While the IQ remains stable over a person’s lifetime, the EQ can be developed. Acquiring and practicing the following elements will enable you to boost your EQ.
- The first element of emotional intelligence is empathy. The ability to understand what other people are feeling will make you more sensitive and aware and will result in more meaningful relationships.
- The second element is the recognition that your actions have consequences. This understanding will enable you to make conscious choices in your life and to avoid unnecessary difficulties.
- Third on the list is good judgment. The gift of making well-thought-out decisions and seeing people for who they really are will maximize the possibilities of success in all areas of your life.
- Number four is personal responsibility. When you hold yourself accountable and don’t blame anyone else for your mistakes or misfortunes, you are empowered to change things for the better. Other people respect you, because you own up to your part in your relationships.

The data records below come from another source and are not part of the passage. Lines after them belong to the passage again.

(* ===== verification/Timer.v ===== *)
(** * Timers, watchdogs and low-power states

    Models [val/src/acs_timer.c], [val/src/acs_timer_support.c], [val/src/acs_wd.c]
    and [val/src/acs_wakeup.c] without their test runners (see [Suite.v]), and the
    tables filled by [platform/pal_uefi_acpi/src/pal_timer_wd.c] and
    [platform/pal_baremetal/common/src/pal_timer_wd.c]. The theorems say which
    platform timer an instance number selects, that the watchdog table lists the
    watchdogs of the firmware, and what arming a watchdog programs. *)

From S2P Require Import Prelude Status Mmio.

(** ** Data *)

Definition ARM_ARCH_TIMER_ENABLE : Z := Z.shiftl 1 0.
Definition ARM_ARCH_TIMER_IMASK : Z := Z.shiftl 1 1.
Definition CNTACR : Z := 0x40.
Definition CNTP_TVAL : Z := 0x28.
Definition CNTP_CTL : Z := 0x2C.
Definition WD_IIDR_OFFSET : Z := 0xFCC.
Definition WD_CS_OFFSET : Z := 0x0.

Inductive ARM_ARCH_TIMER_REGS :=
  | CntFrq | CntPct | CntkCtl | CntpTval | CntpCtl | CntvTval | CntvCtl | CntvCt | CntpCval | CntvCval | CntvOff
  | CnthCtl | CnthpTval | CnthpCtl | CnthpCval | CnthvTval | CnthvCtl | CnthvCval | RegMaximum.

#[export] Instance timer_regs_eq_dec : EqDecision ARM_ARCH_TIMER_REGS.
Proof. solve_decision. Defined.

Record TIMER_INFO_HDR := mk_timer_hdr {
  s_el1_timer_flag : Z; ns_el1_timer_flag : Z; el2_timer_flag : Z; el2_virt_timer_flag : Z;
  s_el1_timer_gsiv : Z; ns_el1_timer_gsiv : Z; el2_timer_gsiv : Z; virtual_timer_flag : Z; virtual_timer_gsiv : Z;
  el2_virt_timer_gsiv : Z; num_platform_timer : Z; num_watchdog : Z; sys_timer_status : Z; time_base_frequency : Z }.
(** The arrays have eight elements. *)
Record TIMER_INFO_GTBLOCK := mk_gtblock {
  gt_type : Z; timer_count : Z; block_cntl_base : Z;
  frame_num : list Z; GtCntBase : list Z; GtCntEl0Base : list Z; gsiv : list Z; virt_gsiv : list Z; gt_flags : list Z }.
(** [gt_info] is the memory behind the header. *)
Record TIMER_INFO_TABLE := mk_timer_table { t_header : TIMER_INFO_HDR; gt_info : list TIMER_INFO_GTBLOCK }.

Record WD_INFO_BLOCK := mk_wd { wd_ctrl_base : Z; wd_refresh_base : Z; wd_gsiv : Z; wd_flags : Z }.
Record WD_INFO_TABLE := mk_wd_table { num_wd : Z; wd_info : list WD_INFO_BLOCK }.

(** ** State *)

(** The system registers of the timers, which assembly code accesses. *)
Class TimerRegs (H : Type) := {
  treg_read : ARM_ARCH_TIMER_REGS -> H -> Z * H;
  treg_write : ARM_ARCH_TIMER_REGS -> Z -> H -> H }.

Record timer_state {H : Type} := mk_timer {
  t_hw : H;
  g_timer_info_table : option TIMER_INFO_TABLE;
  g_wd_info_table : option WD_INFO_TABLE }.
Arguments timer_state : clear implicits.
Arguments mk_timer {H}.

Section Timer.
Context {H : Type} `{Hardware H} `{TimerRegs H}.
Local Abbreviation P := (prog (timer_state H)).

Definition on_device {A} (m : prog H A) : P A := fun s =>
  match m (t_hw s) with
  | Done (a, h) => Done (a, mk_timer h (g_timer_info_table s) (g_wd_info_table s))
  | Undefined => Undefined
  | Diverges => Diverges
  end.
Definition mmio_read (a : Z) : P Z := on_device (pal_mmio_read (u64 a)).
Definition mmio_write (a v : Z) : P unit := on_device (pal_mmio_write (u64 a) v).
Definition set_timer_table (t : option TIMER_INFO_TABLE) (s : timer_state H) : timer_state H :=
  mk_timer (t_hw s) t (g_wd_info_table s).
Definition set_wd_table (t : option WD_INFO_TABLE) (s : timer_state H) : timer_state H :=
  mk_timer (t_hw s) (g_timer_info_table s) t.
(* ===== verification/UefiPci.v ===== *)
(** * PCIe services of the UEFI port

    Models [platform/pal_uefi_acpi/src/pal_pcie.c]: the table of ECAM regions from the
    ACPI MCFG table, and configuration and memory accesses through the protocols of the
    firmware, whose handles are the class [PciProtocols]. *)

From S2P Require Import Prelude Mmio PcieCfg.

(** ** The MCFG table *)

Record mcfg_entry := mk_mcfg_entry {
  BaseAddress : Z; PciSegmentGroupNumber : Z; StartBusNumber : Z; EndBusNumber : Z }.
(** The length field of the header and the structures in memory behind the header. *)
Record mcfg := mk_mcfg { mcfg_length : Z; mcfg_memory : list mcfg_entry }.
(** Sizes of the header and of a structure. *)
Definition MCFG_HEADER_SIZE : Z := 44.
Definition MCFG_ENTRY_SIZE : Z := 16.
Definition PLATFORM_OVERRIDE_PCIE_ECAM_BASE : Z := 0.
Definition PLATFORM_OVERRIDE_PCIE_START_BUS_NUM : Z := 0.

Definition pal_pcie_get_mcfg_ecam (ptr : option mcfg) : outcome Z :=
  match ptr with
  | None => Done 0
  | Some m => match mcfg_memory m with e :: _ => Done (BaseAddress e) | [] => Undefined end
  end.

Section Table.
(** The state is the table being filled: its memory and the number of entries. *)
Local Abbreviation P := (prog PCIE_INFO_TABLE).

Definition put_block (i : Z) (f : PCIE_INFO_BLOCK -> PCIE_INFO_BLOCK) : P unit :=
  let* b := gets block in
  let* x := deref (at_index b i) in
  modify (fun t => mk_info (info_num_entries t) (<[Z.to_nat i := f x]> b)).
Definition set_num (n : Z) : P unit := modify (fun t => mk_info n (block t)).
Definition block_of (e : mcfg_entry) : PCIE_INFO_BLOCK :=
  mk_block (BaseAddress e) (PciSegmentGroupNumber e) (StartBusNumber e) (EndBusNumber e).

(** The [do ... while] loop over the structures from index [i]. *)
Fixpoint mcfg_loop (fuel : nat) (m : mcfg) (i length : Z) : P unit :=
  match fuel with
  | O => diverge
  | S k =>
      let* e := deref (at_index (mcfg_memory m) i) in
      put_block i (fun _ => block_of e) ;;;
      let length := u32 (length + MCFG_ENTRY_SIZE) in
      let* n := gets info_num_entries in
      set_num (u32 (n + 1)) ;;;
      if length <? mcfg_length m then mcfg_loop k m (u32 (i + 1)) length else ret tt
  end.

(** One round per 16 bytes of the length, and the first. *)
Definition mcfg_fuel (m : mcfg) : nat := S (Z.to_nat (mcfg_length m / MCFG_ENTRY_SIZE)).

Definition pal_pcie_create_info_table (ptr : option mcfg) : P unit :=
  set_num 0 ;;;
  match ptr with
  | None => ret tt
  | Some m =>
      if negb (PLATFORM_OVERRIDE_PCIE_ECAM_BASE =? 0) then
        put_block 0 (fun b => mk_block PLATFORM_OVERRIDE_PCIE_ECAM_BASE 0 PLATFORM_OVERRIDE_PCIE_START_BUS_NUM (end_bus_num b)) ;;;
        set_num 1
      else mcfg_loop (mcfg_fuel m) m 0 MCFG_HEADER_SIZE
  end.
End Table.

(** ** Accesses through the firmware *)

(** What [LocateHandleBuffer] finds for the two protocols ([None]: an error), whether
    [HandleProtocol] succeeds, where a function is, and the accesses, which answer
    whether they succeed. *)
Class PciProtocols (F : Type) := {
  pci_handles : F -> option (list Z);
  bridge_handles : F -> option (list Z);
  handle_protocol : Z -> F -> bool;
  get_location : Z -> Z * Z * Z * Z;   (* segment, bus, device, function *)
  segment_number : Z -> Z;
  pci_read : Z -> Z -> prog F (bool * Z);
  pci_write : Z -> Z -> Z -> prog F bool;
  mem_read : Z -> Z -> prog F (bool * Z);
  mem_write : Z -> Z -> Z -> prog F bool }.

Section Io.
Context {F : Type} `{PciProtocols F}.
Local Abbreviation P := (prog F).

Definition here (Bdf h : Z) : bool :=
  bool_decide (get_location h = (PCIE_EXTRACT_BDF_SEG Bdf, PCIE_EXTRACT_BDF_BUS Bdf, PCIE_EXTRACT_BDF_DEV Bdf, PCIE_EXTRACT_BDF_FUNC Bdf)).

(** The status, and the new value of [*data]. *)
Definition pal_pcie_io_read_cfg (Bdf offset data : Z) : P (Z * Z) :=
  let* o := gets pci_handles in
  match o with
  | None => ret (PCIE_NO_MAPPING, data)
  | Some l =>
      let* r := search l (fun h =>
        let* ok := gets (handle_protocol h) in
        if ok && here Bdf h then
          let* r := pci_read h offset in
          ret (Some (if r.1 then (0, r.2) else (PCIE_NO_MAPPING, data)))
        else ret None) in
      ret (default (PCIE_NO_MAPPING, data) r)
  end.

(** This loop has no exit. *)
Definition pal_pcie_io_write_cfg (Bdf offset data : Z) : P unit :=
  let* o := gets pci_handles in
  match o with
  | None => ret tt
  | Some l =>
      foreach l (fun h =>
        let* ok := gets (handle_protocol h) in
        if ok && here Bdf h then let* _ := pci_write h offset (u32 data) in ret tt else ret tt)
  end.

Definition in_segment (Bdf h : Z) : bool := segment_number h =? PCIE_EXTRACT_BDF_SEG Bdf.

Definition pal_pcie_bar_mem_read (Bdf address data : Z) : P (Z * Z) :=
  let* o := gets bridge_handles in
  match o with
  | None => ret (PCIE_NO_MAPPING, data)
  | Some l =>
      let* r := search l (fun h =>
        let* ok := gets (handle_protocol h) in
        if ok && in_segment Bdf h then
          let* r := mem_read h address in
          ret (Some (if r.1 then (0, r.2) else (PCIE_NO_MAPPING, data)))
        else ret None) in
      ret (default (PCIE_NO_MAPPING, data) r)
  end.

Definition pal_pcie_bar_mem_write (Bdf address data : Z) : P Z :=
  let* o := gets bridge_handles in
  match o with
  | None => ret PCIE_NO_MAPPING
  | Some l =>
      let* r := search l (fun h =>
        let* ok := gets (handle_protocol h) in
        if ok && in_segment Bdf h then
          let* ok := mem_write h address (u32 data) in
          ret (Some (if ok then 0 else PCIE_NO_MAPPING))
        else ret None) in
      ret (default PCIE_NO_MAPPING r)
  end.
End Io.

(** ** What the platform reports *)

Definition NOT_IMPLEMENTED : Z := 0x4B1D.
Definition MEM_OFFSET_SMALL : Z := 0x10.
Definition pal_pcie_p2p_support (g_pcie_p2p : bool) : Z := if g_pcie_p2p then 0 else NOT_IMPLEMENTED.
Definition pal_pcie_dev_p2p_support (Seg Bus Dev Fn : Z) : Z := 1.
Definition pal_pcie_is_cache_present (g_pcie_cache_present : bool) (Seg Bus Dev Fn : Z) : Z :=
  if g_pcie_cache_present then 1 else NOT_IMPLEMENTED.
Definition pal_pcie_get_rp_transaction_frwd_support (seg bus dev fn : Z) : Z := 1.
Definition pal_pcie_mem_get_offset (bdf mem_type : Z) : Z := MEM_OFFSET_SMALL.

(** ** The table holds the structures of MCFG *)

Lemma put_block_at l x r n f :
  put_block (Z.of_nat (length l)) f (mk_info n (l ++ x :: r)) = Done (tt, mk_info n (l ++ f x :: r)).
Proof.
  unfold put_block. prog_step. rewrite at_index_nat, list_lookup_middle by done.
  unfold bind, modify. cbn. rewrite Nat2Z.id. rewrite insert_app_r_alt by done. by rewrite Nat.sub_diag.
Qed.

Section Mcfg.
Context (entries rest : list mcfg_entry) (Hsmall : Z.of_nat (length entries) < 2 ^ 27).
Definition mcfg_of : mcfg := mk_mcfg (MCFG_HEADER_SIZE + MCFG_ENTRY_SIZE * Z.of_nat (length entries)) (entries ++ rest).

Lemma mcfg_loop_spec todo : forall fuel before e (bl : list PCIE_INFO_BLOCK),
  entries = before ++ e :: todo -> (length todo < fuel)%nat -> (length todo < length bl)%nat ->
  mcfg_loop fuel mcfg_of (Z.of_nat (length before)) (MCFG_HEADER_SIZE + MCFG_ENTRY_SIZE * Z.of_nat (length before))
    (mk_info (Z.of_nat (length before)) (map block_of before ++ bl)) =
  Done (tt, mk_info (Z.of_nat (length entries)) (map block_of entries ++ drop (S (length todo)) bl)).
Proof.
  induction todo as [|e' todo IH]; intros [|fuel] before e [|b bl] E Hf Hb; simpl in Hf, Hb; try lia.
  all: cbn [mcfg_loop]; erewrite bind_done by
    (unfold deref, mcfg_of; cbn [mcfg_memory]; rewrite at_index_nat, E, <- app_assoc; simpl;
     rewrite list_lookup_middle by done; done).
  all: assert (Hl : forall n, put_block (Z.of_nat (length before)) (fun _ => block_of e) (mk_info n (map block_of before ++ b :: bl)) =
    Done (tt, mk_info n (map block_of before ++ block_of e :: bl)))
    by (intros n; rewrite <- (length_map block_of before); apply put_block_at).
  all: rewrite (bind_done _ _ _ _ _ (Hl _)); unfold set_num, modify; unfold bind at 1 2, gets; simpl info_num_entries;
    simpl block; unfold mcfg_of at 1; cbn [mcfg_length]; unfold MCFG_HEADER_SIZE, MCFG_ENTRY_SIZE in *.
  - rewrite E in *. rewrite length_app in *. cbn [length] in *. rewrite !u32_small by lia.
    destruct (Z.ltb_spec (44 + 16 * Z.of_nat (length before) + 16) (44 + 16 * Z.of_nat (length before + 1))); [lia|].
    replace (Z.of_nat (length before) + 1) with (Z.of_nat (length before + 1)) by lia. by rewrite map_app, <- app_assoc.
  - assert (Hl2 : length entries = (length before + S (S (length todo)))%nat) by (rewrite E, length_app; simpl; lia).
    rewrite !u32_small by lia.
    destruct (Z.ltb_spec (44 + 16 * Z.of_nat (length before) + 16) (44 + 16 * Z.of_nat (length entries))); [|lia].
    specialize (IH fuel (before ++ [e]) e' bl). rewrite length_app in IH. simpl length in IH.
    replace (Z.of_nat (length before + 1)) with (Z.of_nat (length before) + 1) in IH by lia.
    replace (44 + 16 * (Z.of_nat (length before) + 1)) with (44 + 16 * Z.of_nat (length before) + 16) in IH by lia.
    rewrite map_app, <- !app_assoc in IH. cbn [app map] in IH. apply IH; [done|lia|lia].
Qed.
End Mcfg.

(** from an MCFG table with [n >= 1] structures, and memory for [n] entries, the
    port fills exactly [n] entries, in the order of the structures and with their base,
    segment and bus range; it leaves the memory behind them alone. *)
Theorem mcfg_table_exact (entries rest : list mcfg_entry) (t : PCIE_INFO_TABLE) :
  entries <> [] -> Z.of_nat (length entries) < 2 ^ 27 -> (length entries <= length (block t))%nat ->
  pal_pcie_create_info_table (Some (mcfg_of entries rest)) t =
  Done (tt, mk_info (Z.of_nat (length entries)) (map block_of entries ++ drop (length entries) (block t))).
Proof.
  intros Hne Hs Hc. destruct entries as [|e entries]; [done|].
  unfold pal_pcie_create_info_table, set_num. cbn [Z.eqb PLATFORM_OVERRIDE_PCIE_ECAM_BASE negb].
  unfold bind at 1, modify. apply (mcfg_loop_spec (e :: entries) rest Hs entries _ [] e (block t)); [done| |done].
  unfold mcfg_fuel, mcfg_of. cbn [mcfg_length length]. unfold MCFG_HEADER_SIZE, MCFG_ENTRY_SIZE. lia.
Qed.

Lemma mcfg_table_exact_witness :
  pal_pcie_create_info_table
    (Some (mcfg_of [mk_mcfg_entry 0x40000000 0 0 127; mk_mcfg_entry 0x50000000 1 0 255] []))
    (mk_info 7 [mk_block 1 1 1 1; mk_block 2 2 2 2; mk_block 3 3 3 3]) =
  Done (tt, mk_info 2 [mk_block 0x40000000 0 0 127; mk_block 0x50000000 1 0 255; mk_block 3 3 3 3]).
Proof. apply mcfg_table_exact; [done|simpl; lia|simpl; lia]. Defined.

(** A table without structures: the loop reads one behind it. *)
Lemma mcfg_empty_reads_behind e t : (0 < length (block t))%nat ->
  pal_pcie_create_info_table (Some (mcfg_of [] [e])) t = Done (tt, mk_info 1 (block_of e :: drop 1 (block t))).
Proof. intros Hb. destruct t as [n [|b l]]; [simpl in Hb; lia|]. done. Qed.

(** ** Which handle an access uses *)

Section Handles.
Context {F : Type} `{PciProtocols F}.
(** A usable handle of the function. *)
Definition usable (f : F) (Bdf h : Z) : bool := handle_protocol h f && here Bdf h.

(** A read goes to the first usable handle of the function and to no other. *)
Lemma io_read_first Bdf offset data f l h :
  pci_handles f = Some l -> find_first (usable f Bdf) l 0 = Some h ->
  pal_pcie_io_read_cfg Bdf offset data f =
  match pci_read h.2 offset f with
  | Done (r, f') => Done (if r.1 then (0, r.2) else (PCIE_NO_MAPPING, data), f')
  | Undefined => Undefined
  | Diverges => Diverges
  end.
Proof.
  intros Hl. unfold pal_pcie_io_read_cfg. unfold bind at 1, gets at 1. rewrite Hl. clear Hl.
  set (z := 0) at 1. generalize z. clear z. induction l as [|x l IH]; intros i; cbn [find_first]; [done|].
  cbn [search]. unfold usable at 1. intros Hf.
  unfold bind at 1 2 3, gets at 1. destruct (handle_protocol x f && here Bdf x).
  - injection Hf as <-. unfold bind at 1, ret. cbn [snd]. by destruct (pci_read x offset f) as [[r f']| |].
  - apply (IH _ Hf).
Qed.
End Handles.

- The fifth element is insight. The ability to see yourself clearly and to understand your own motivations allows for the possibility of personal growth. Insight into others allows you to have a greater impact in your relationships.
- Element number six is mental flexibility. Being able to change your mind or to see things from different points of view makes it possible for you to navigate all sorts of relationships and to succeed where other, more rigid thinkers would fail.
- The seventh element is compassion. Being honest with yourself can be painful but with a kind and gentle attitude, it’s much easier. This type of compassion facilitates personal transformation, while compassion toward others supports deeper, more loving connections.
- The eighth element is integrity. Following through on commitments and keeping your promises creates much good-will in personal and professional relationships and promotes success in both arenas.
- Ninth on the list is impulse control. Thinking before speaking or acting gives you a chance to make deliberate, even sophisticated choices about how you present yourself to others. Not acting out of primitive impulses, urges or emotions avoids social embarrassment.
- The tenth element is the ability to defer gratification. It’s one thing to want something but the ability to put off having it is empowering. Mastery of your needs allows you to prioritize around life goals.
- Number eleven on the list is perseverance. Sticking with something, especially when it’s challenging, allows you to see it through to completion and demonstrates to others that you are dependable and potentially a high achiever.
- The twelfth and final element is courage. Emotional courage (as opposed to the physical variety) is the ability to do the right thing, see the truth, open your heart and trust yourself and others enough to be vulnerable, even if all this is frightening. This causes others hold you in high regard.
All these elements combine within you to make up your emotional intelligence. With a high EQ, even a simple person is at an advantage in life. Without it, even someone with the most brilliant intellect is at a disadvantage.